▶ **Task**
Given the records below, would you repeat exactly the lines that begin at the one containing "Fixpoint join_nl (lines" and end at the one containing "Definition fmt_03d (n", inclusive?

▶ **Material for this task**
● ● ●
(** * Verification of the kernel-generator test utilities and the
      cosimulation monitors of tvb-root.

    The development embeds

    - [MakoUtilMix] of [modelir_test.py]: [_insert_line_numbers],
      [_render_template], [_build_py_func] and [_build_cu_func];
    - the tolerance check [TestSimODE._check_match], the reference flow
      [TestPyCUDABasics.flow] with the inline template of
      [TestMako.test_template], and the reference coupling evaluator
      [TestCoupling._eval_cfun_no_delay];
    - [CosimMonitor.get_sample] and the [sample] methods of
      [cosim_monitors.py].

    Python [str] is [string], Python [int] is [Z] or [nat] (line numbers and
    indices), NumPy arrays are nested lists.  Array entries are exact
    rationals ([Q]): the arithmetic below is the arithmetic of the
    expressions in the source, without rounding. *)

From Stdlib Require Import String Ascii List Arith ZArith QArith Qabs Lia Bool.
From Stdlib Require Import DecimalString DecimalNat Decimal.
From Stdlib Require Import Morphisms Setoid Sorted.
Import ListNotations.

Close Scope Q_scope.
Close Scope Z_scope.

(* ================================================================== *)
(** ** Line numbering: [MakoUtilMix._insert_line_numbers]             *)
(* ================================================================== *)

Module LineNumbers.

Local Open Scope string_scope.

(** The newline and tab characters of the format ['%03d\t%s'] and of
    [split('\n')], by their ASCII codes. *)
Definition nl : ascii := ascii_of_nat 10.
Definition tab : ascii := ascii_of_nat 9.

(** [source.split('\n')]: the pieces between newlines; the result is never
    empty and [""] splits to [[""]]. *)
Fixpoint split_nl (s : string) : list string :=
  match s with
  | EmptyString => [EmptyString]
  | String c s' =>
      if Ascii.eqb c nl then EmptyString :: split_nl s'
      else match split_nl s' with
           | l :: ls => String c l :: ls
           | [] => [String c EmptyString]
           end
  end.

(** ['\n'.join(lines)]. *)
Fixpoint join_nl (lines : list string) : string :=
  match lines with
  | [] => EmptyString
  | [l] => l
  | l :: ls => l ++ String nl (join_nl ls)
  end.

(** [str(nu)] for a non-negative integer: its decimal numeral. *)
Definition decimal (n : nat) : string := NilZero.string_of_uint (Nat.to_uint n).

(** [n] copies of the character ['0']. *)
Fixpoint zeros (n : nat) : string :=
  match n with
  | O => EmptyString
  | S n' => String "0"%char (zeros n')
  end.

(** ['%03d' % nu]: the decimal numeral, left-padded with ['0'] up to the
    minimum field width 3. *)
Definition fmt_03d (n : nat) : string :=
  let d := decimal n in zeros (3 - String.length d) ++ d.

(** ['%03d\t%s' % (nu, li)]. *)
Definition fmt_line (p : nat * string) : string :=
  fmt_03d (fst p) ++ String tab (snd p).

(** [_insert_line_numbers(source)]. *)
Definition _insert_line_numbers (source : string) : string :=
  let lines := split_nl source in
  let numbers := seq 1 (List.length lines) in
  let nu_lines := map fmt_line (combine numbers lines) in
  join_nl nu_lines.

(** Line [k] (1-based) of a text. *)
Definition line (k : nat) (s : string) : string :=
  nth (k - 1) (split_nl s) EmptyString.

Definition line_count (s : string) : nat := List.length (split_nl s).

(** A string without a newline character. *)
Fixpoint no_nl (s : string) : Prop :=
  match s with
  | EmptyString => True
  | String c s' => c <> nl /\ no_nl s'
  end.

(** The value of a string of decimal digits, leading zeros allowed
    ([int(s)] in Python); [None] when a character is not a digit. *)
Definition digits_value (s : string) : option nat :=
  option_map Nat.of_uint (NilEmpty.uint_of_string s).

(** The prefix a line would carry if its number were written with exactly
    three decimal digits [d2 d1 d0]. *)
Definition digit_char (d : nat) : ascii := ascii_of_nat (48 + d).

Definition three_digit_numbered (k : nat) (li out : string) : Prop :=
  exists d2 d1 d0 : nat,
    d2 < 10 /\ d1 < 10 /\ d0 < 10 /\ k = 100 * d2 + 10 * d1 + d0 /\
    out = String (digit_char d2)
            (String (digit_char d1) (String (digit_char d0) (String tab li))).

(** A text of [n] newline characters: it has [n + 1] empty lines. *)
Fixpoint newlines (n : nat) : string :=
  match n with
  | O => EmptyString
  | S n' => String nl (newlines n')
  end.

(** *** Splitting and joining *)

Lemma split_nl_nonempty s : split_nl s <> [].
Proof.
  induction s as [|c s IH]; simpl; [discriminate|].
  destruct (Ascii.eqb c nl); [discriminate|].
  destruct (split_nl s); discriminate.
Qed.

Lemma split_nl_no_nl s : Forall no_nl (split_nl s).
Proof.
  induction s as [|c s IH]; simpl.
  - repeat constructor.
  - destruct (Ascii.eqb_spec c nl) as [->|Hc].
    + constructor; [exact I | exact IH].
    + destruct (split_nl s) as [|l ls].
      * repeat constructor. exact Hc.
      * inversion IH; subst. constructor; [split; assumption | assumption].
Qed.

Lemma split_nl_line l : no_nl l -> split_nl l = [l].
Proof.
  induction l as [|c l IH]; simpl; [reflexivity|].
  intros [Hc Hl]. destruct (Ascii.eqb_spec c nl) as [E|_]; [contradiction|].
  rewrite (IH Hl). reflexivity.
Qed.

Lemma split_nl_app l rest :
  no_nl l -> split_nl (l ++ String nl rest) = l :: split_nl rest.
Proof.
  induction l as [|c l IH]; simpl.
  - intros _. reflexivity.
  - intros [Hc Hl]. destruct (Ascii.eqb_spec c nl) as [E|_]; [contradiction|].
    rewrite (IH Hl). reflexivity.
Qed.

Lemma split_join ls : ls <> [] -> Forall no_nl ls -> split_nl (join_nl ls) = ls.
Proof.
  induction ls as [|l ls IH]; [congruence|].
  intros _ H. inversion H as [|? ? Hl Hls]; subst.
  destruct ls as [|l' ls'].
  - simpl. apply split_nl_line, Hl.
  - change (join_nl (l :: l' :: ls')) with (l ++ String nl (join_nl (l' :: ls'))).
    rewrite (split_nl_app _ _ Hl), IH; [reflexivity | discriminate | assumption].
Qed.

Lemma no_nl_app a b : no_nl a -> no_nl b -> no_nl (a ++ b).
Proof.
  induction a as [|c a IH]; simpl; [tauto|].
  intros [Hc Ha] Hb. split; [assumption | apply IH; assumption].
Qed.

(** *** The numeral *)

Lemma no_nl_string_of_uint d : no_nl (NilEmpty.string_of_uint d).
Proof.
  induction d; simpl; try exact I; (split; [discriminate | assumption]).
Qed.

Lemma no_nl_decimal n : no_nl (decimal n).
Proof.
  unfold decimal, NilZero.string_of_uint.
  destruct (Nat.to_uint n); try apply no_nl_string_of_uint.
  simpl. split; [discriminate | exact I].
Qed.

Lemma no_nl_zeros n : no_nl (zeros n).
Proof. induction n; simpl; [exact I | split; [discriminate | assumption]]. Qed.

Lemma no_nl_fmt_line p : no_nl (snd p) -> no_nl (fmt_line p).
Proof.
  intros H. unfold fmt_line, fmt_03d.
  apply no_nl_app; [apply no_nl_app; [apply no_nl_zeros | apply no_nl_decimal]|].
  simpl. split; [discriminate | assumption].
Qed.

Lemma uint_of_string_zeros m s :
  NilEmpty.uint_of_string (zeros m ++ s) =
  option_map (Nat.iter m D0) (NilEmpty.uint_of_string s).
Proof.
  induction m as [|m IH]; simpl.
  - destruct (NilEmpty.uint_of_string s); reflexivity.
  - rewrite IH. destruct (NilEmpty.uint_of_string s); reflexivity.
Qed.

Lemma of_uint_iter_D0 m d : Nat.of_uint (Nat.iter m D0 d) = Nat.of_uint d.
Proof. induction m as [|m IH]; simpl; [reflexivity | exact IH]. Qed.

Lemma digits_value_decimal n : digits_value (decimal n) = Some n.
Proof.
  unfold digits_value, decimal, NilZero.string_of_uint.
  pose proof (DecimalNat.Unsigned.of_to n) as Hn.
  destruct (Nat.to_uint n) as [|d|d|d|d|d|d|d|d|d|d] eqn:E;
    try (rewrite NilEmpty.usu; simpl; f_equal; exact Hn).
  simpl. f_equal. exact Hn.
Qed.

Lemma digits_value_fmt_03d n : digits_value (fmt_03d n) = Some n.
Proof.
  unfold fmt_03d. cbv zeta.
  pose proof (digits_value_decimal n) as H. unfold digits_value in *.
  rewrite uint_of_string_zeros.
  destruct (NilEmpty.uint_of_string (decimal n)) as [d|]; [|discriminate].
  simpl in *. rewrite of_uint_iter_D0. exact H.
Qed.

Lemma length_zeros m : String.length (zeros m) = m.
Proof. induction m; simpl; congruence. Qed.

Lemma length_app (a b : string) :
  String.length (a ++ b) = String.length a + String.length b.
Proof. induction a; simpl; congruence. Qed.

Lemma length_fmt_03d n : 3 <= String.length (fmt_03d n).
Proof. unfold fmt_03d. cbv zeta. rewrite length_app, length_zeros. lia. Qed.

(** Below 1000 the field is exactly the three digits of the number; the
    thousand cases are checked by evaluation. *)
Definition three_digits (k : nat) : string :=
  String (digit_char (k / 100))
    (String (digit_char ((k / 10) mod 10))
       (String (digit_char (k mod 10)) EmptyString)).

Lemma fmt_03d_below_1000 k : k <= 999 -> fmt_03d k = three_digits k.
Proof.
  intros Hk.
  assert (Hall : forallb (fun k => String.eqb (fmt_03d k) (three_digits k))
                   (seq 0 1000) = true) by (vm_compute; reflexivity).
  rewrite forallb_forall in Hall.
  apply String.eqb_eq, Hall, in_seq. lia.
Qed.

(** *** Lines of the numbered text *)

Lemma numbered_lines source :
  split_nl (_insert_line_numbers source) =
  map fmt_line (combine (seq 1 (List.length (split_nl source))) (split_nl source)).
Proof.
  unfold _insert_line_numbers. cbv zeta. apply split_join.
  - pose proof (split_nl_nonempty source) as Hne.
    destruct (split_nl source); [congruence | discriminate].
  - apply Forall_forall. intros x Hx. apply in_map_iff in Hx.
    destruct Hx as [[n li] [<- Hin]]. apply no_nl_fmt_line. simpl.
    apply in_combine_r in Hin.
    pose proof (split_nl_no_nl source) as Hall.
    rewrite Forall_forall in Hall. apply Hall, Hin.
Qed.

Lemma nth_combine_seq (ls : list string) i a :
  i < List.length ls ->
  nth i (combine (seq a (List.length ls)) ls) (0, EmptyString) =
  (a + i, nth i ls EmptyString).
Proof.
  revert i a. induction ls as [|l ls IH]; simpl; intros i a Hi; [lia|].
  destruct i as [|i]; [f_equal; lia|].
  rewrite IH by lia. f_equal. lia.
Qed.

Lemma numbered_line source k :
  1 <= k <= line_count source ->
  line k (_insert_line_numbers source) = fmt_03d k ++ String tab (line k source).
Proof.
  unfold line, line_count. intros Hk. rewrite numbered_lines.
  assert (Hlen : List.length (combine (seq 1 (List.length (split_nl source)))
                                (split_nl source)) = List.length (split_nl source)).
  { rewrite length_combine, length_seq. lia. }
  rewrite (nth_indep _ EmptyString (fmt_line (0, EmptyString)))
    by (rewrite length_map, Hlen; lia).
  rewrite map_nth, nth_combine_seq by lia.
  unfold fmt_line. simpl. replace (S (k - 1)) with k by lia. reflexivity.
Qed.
● ● ●
▶ **Answer**
Fixpoint join_nl (lines : list string) : string :=
  match lines with
  | [] => EmptyString
  | [l] => l
  | l :: ls => l ++ String nl (join_nl ls)
  end.

(** [str(nu)] for a non-negative integer: its decimal numeral. *)
Definition decimal (n : nat) : string := NilZero.string_of_uint (Nat.to_uint n).

(** [n] copies of the character ['0']. *)
Fixpoint zeros (n : nat) : string :=
  match n with
  | O => EmptyString
  | S n' => String "0"%char (zeros n')
  end.

(** ['%03d' % nu]: the decimal numeral, left-padded with ['0'] up to the
    minimum field width 3. *)
Definition fmt_03d (n : nat) : string :=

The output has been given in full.